**Collected data:**

——————————

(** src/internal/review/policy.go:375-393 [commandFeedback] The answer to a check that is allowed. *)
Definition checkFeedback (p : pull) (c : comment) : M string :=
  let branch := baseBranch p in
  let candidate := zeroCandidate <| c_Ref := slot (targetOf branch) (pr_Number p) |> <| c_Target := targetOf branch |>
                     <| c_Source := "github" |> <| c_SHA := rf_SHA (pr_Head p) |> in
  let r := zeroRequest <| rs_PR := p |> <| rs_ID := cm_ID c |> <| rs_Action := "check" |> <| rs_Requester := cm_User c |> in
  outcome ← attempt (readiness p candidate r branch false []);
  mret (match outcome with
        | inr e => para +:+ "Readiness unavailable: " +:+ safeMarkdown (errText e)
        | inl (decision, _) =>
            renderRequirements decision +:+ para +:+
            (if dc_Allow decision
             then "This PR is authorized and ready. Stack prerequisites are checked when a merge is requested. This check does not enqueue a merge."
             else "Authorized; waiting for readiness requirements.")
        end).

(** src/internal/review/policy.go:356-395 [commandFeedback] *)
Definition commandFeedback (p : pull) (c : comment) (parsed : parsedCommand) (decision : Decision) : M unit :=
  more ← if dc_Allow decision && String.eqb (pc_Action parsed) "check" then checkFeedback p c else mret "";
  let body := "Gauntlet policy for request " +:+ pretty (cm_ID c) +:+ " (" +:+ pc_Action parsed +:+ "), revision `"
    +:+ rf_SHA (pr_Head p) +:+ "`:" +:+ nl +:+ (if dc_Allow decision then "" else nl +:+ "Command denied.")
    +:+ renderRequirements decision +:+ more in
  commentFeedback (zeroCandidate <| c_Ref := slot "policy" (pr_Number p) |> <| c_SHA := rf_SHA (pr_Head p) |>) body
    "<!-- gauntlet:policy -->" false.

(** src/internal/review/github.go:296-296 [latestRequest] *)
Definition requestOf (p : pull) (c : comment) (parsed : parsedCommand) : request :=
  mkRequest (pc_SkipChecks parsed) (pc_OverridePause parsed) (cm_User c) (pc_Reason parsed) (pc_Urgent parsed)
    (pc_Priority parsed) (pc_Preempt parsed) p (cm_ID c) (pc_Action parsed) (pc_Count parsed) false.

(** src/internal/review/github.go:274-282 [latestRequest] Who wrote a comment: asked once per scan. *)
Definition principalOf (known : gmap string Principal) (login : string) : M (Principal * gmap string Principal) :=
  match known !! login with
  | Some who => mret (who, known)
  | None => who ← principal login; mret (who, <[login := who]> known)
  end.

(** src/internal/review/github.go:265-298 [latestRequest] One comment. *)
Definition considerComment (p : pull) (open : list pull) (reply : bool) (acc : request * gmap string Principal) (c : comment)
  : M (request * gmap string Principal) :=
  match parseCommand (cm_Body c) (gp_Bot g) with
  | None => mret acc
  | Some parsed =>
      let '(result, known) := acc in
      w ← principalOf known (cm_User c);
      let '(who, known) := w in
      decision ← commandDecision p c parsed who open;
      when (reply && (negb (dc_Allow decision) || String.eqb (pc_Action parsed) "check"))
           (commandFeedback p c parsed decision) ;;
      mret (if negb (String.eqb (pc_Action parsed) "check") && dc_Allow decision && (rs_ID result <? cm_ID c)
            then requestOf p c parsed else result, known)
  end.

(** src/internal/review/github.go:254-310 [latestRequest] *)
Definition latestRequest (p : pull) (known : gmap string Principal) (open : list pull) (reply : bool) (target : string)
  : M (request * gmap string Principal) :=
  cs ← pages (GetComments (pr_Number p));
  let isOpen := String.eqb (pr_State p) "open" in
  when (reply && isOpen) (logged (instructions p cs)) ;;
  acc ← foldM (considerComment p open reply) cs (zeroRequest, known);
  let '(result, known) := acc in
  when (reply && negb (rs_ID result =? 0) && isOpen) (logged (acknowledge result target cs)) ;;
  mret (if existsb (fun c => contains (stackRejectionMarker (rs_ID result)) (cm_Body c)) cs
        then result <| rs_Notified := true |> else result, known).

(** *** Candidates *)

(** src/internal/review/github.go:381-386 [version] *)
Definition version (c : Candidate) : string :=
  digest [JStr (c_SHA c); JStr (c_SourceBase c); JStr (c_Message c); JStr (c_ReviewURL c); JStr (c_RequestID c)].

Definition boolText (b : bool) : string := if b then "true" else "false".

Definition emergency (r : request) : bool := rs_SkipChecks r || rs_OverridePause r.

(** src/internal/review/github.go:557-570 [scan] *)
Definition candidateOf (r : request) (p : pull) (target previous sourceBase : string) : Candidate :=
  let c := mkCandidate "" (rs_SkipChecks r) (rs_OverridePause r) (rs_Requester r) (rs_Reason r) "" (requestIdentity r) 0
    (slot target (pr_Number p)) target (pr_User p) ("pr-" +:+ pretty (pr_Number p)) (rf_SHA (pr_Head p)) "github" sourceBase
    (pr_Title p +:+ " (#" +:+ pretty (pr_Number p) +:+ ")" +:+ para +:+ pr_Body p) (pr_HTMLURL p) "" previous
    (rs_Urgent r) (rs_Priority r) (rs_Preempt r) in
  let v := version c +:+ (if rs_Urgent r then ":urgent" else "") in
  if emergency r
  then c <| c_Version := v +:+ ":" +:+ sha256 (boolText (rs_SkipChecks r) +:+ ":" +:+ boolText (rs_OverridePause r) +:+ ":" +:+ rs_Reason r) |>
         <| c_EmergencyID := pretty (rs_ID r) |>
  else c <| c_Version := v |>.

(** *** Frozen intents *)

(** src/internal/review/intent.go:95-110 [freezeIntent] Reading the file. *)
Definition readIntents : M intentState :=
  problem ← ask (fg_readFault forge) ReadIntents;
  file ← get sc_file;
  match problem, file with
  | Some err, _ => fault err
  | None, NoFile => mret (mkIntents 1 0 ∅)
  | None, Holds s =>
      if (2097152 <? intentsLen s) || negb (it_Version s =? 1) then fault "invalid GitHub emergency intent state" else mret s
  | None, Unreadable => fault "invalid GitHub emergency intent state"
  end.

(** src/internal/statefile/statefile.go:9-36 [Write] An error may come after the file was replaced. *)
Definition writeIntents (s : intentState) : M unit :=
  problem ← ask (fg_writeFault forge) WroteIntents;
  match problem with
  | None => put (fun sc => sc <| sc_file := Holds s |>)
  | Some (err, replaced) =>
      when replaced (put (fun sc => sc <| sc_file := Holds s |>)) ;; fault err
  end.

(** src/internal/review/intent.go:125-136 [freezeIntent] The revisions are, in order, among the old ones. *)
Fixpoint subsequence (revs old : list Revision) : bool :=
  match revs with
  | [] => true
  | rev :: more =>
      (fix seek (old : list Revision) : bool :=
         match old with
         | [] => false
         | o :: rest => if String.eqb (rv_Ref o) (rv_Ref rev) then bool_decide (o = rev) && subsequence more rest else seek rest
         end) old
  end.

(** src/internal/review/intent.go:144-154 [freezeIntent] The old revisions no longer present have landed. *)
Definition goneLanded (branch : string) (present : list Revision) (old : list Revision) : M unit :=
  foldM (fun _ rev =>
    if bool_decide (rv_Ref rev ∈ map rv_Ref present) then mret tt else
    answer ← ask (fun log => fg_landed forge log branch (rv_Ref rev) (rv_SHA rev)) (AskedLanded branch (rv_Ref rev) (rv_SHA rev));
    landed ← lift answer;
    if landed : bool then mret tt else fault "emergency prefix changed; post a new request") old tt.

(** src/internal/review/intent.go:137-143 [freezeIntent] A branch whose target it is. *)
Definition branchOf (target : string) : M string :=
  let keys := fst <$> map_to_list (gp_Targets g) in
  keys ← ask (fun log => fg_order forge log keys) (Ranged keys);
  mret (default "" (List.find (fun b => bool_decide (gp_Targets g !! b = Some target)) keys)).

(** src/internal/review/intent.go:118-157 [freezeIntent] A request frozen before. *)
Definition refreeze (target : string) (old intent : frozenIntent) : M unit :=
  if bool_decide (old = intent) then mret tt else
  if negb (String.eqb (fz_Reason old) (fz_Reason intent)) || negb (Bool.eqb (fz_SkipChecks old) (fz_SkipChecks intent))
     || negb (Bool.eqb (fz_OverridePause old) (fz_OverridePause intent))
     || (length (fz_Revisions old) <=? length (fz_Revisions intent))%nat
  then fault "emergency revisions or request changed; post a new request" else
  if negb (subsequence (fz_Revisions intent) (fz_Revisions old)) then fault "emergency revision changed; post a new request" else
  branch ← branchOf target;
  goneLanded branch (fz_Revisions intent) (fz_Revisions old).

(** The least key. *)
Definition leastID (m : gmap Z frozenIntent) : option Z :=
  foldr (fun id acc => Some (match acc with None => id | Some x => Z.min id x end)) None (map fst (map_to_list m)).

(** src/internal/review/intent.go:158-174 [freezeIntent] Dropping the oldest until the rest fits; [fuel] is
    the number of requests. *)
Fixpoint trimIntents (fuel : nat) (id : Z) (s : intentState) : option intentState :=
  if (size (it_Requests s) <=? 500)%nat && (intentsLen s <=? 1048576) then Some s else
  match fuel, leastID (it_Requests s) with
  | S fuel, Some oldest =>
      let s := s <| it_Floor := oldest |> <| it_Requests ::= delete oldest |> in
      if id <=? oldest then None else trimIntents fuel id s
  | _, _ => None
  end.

——————————

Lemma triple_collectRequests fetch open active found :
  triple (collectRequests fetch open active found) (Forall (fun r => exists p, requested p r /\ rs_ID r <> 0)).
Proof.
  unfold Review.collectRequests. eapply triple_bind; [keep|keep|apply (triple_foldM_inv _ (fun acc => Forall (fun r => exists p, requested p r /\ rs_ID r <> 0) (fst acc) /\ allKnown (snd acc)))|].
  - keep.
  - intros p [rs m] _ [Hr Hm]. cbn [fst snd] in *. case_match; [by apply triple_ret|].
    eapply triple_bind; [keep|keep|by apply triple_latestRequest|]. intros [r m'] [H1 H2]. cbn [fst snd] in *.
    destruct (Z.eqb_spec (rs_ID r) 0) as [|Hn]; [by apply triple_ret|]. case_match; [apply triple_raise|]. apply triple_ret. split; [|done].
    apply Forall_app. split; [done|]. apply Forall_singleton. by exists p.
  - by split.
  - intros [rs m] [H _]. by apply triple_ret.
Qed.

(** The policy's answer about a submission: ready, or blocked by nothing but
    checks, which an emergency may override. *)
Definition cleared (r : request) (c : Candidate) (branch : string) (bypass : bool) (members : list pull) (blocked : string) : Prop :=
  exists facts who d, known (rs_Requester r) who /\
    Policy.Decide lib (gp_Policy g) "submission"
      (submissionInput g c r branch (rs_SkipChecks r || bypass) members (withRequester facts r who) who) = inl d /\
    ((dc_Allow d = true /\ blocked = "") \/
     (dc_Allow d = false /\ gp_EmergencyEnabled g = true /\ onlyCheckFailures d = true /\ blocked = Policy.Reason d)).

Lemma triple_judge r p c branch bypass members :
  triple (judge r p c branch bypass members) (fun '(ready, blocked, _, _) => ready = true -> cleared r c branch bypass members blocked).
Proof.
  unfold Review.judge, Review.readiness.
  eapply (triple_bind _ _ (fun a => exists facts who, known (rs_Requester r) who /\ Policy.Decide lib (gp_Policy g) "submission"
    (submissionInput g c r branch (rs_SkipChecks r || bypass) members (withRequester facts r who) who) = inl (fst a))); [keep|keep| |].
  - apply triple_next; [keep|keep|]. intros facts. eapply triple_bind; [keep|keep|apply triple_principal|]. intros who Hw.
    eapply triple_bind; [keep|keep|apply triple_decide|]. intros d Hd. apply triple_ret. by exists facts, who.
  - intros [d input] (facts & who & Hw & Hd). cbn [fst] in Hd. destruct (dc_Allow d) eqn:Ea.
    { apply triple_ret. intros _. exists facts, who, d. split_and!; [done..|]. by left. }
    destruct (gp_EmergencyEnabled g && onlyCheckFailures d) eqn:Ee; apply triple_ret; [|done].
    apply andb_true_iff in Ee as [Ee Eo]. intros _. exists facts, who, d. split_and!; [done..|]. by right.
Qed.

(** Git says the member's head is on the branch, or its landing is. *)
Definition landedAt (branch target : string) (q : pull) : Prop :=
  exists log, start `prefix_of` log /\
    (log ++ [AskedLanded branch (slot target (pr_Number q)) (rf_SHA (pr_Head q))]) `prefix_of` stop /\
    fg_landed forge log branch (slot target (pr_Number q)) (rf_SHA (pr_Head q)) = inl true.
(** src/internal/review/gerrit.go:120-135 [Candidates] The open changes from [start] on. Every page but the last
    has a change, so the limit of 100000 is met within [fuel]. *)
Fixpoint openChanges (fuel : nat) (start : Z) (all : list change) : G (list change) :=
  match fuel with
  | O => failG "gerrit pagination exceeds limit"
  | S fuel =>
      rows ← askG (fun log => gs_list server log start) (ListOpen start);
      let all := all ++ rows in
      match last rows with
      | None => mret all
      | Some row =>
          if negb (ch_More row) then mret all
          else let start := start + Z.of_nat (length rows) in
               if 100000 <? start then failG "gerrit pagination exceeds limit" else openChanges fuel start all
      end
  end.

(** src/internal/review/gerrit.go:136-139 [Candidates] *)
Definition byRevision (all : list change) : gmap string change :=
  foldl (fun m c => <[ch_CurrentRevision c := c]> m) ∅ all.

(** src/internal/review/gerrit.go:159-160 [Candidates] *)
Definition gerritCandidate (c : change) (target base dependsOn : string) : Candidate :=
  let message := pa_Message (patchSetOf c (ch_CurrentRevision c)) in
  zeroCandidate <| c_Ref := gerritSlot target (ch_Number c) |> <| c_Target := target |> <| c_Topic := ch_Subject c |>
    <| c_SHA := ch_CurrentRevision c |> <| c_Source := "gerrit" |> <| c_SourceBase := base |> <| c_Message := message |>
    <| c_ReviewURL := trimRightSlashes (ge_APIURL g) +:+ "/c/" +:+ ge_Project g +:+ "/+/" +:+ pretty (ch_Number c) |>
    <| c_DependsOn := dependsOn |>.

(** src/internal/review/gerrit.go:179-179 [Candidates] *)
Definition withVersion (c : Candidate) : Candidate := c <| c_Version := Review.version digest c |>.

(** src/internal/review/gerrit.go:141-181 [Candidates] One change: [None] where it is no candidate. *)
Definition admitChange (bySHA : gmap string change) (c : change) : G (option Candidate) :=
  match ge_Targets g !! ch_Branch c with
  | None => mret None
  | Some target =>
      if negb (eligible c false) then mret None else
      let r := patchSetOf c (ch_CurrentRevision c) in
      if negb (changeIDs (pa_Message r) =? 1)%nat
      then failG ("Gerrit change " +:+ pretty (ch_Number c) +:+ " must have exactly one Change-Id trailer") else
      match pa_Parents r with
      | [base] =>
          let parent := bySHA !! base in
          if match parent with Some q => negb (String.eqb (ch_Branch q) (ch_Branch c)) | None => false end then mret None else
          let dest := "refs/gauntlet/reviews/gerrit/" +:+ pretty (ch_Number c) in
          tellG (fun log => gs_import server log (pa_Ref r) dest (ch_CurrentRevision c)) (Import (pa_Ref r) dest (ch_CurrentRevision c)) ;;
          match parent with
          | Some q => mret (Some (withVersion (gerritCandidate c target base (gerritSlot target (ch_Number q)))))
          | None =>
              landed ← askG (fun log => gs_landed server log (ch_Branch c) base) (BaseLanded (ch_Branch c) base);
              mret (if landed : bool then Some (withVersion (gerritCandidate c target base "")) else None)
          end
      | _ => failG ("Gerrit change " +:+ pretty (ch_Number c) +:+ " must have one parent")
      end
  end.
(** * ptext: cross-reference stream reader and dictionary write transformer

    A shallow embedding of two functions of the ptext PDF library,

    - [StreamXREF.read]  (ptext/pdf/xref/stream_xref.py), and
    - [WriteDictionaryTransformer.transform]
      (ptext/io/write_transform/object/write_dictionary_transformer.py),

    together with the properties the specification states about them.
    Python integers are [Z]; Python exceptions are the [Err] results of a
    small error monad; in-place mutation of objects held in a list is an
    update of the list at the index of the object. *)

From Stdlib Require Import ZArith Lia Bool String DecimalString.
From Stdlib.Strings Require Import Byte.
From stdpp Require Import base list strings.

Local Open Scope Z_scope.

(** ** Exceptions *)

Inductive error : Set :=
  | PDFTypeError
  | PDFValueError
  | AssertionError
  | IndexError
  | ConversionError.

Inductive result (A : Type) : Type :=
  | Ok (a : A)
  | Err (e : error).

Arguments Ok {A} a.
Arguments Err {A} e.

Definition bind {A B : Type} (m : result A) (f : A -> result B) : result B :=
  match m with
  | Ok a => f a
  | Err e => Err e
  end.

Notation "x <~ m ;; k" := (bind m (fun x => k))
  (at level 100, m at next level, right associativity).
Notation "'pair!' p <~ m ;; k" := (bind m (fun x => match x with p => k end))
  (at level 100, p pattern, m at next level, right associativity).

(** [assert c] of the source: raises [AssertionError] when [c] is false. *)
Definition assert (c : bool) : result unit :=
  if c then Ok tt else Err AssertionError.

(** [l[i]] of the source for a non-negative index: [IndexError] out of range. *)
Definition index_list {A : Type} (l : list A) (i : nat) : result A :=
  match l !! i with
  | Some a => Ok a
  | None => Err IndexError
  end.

——————————

**Goal of the exercise:**
Give only the lines from the one holding "must have exactly" through the one holding "(at level 100, m", each restated exactly as it appears above.

**Written solution:**
      then failG ("Gerrit change " +:+ pretty (ch_Number c) +:+ " must have exactly one Change-Id trailer") else
      match pa_Parents r with
      | [base] =>
          let parent := bySHA !! base in
          if match parent with Some q => negb (String.eqb (ch_Branch q) (ch_Branch c)) | None => false end then mret None else
          let dest := "refs/gauntlet/reviews/gerrit/" +:+ pretty (ch_Number c) in
          tellG (fun log => gs_import server log (pa_Ref r) dest (ch_CurrentRevision c)) (Import (pa_Ref r) dest (ch_CurrentRevision c)) ;;
          match parent with
          | Some q => mret (Some (withVersion (gerritCandidate c target base (gerritSlot target (ch_Number q)))))
          | None =>
              landed ← askG (fun log => gs_landed server log (ch_Branch c) base) (BaseLanded (ch_Branch c) base);
              mret (if landed : bool then Some (withVersion (gerritCandidate c target base "")) else None)
          end
      | _ => failG ("Gerrit change " +:+ pretty (ch_Number c) +:+ " must have one parent")
      end
  end.
(** * ptext: cross-reference stream reader and dictionary write transformer

    A shallow embedding of two functions of the ptext PDF library,

    - [StreamXREF.read]  (ptext/pdf/xref/stream_xref.py), and
    - [WriteDictionaryTransformer.transform]
      (ptext/io/write_transform/object/write_dictionary_transformer.py),

    together with the properties the specification states about them.
    Python integers are [Z]; Python exceptions are the [Err] results of a
    small error monad; in-place mutation of objects held in a list is an
    update of the list at the index of the object. *)

From Stdlib Require Import ZArith Lia Bool String DecimalString.
From Stdlib.Strings Require Import Byte.
From stdpp Require Import base list strings.

Local Open Scope Z_scope.

(** ** Exceptions *)

Inductive error : Set :=
  | PDFTypeError
  | PDFValueError
  | AssertionError
  | IndexError
  | ConversionError.

Inductive result (A : Type) : Type :=
  | Ok (a : A)
  | Err (e : error).

Arguments Ok {A} a.
Arguments Err {A} e.

Definition bind {A B : Type} (m : result A) (f : A -> result B) : result B :=
  match m with
  | Ok a => f a
  | Err e => Err e
  end.

Notation "x <~ m ;; k" := (bind m (fun x => k))
  (at level 100, m at next level, right associativity).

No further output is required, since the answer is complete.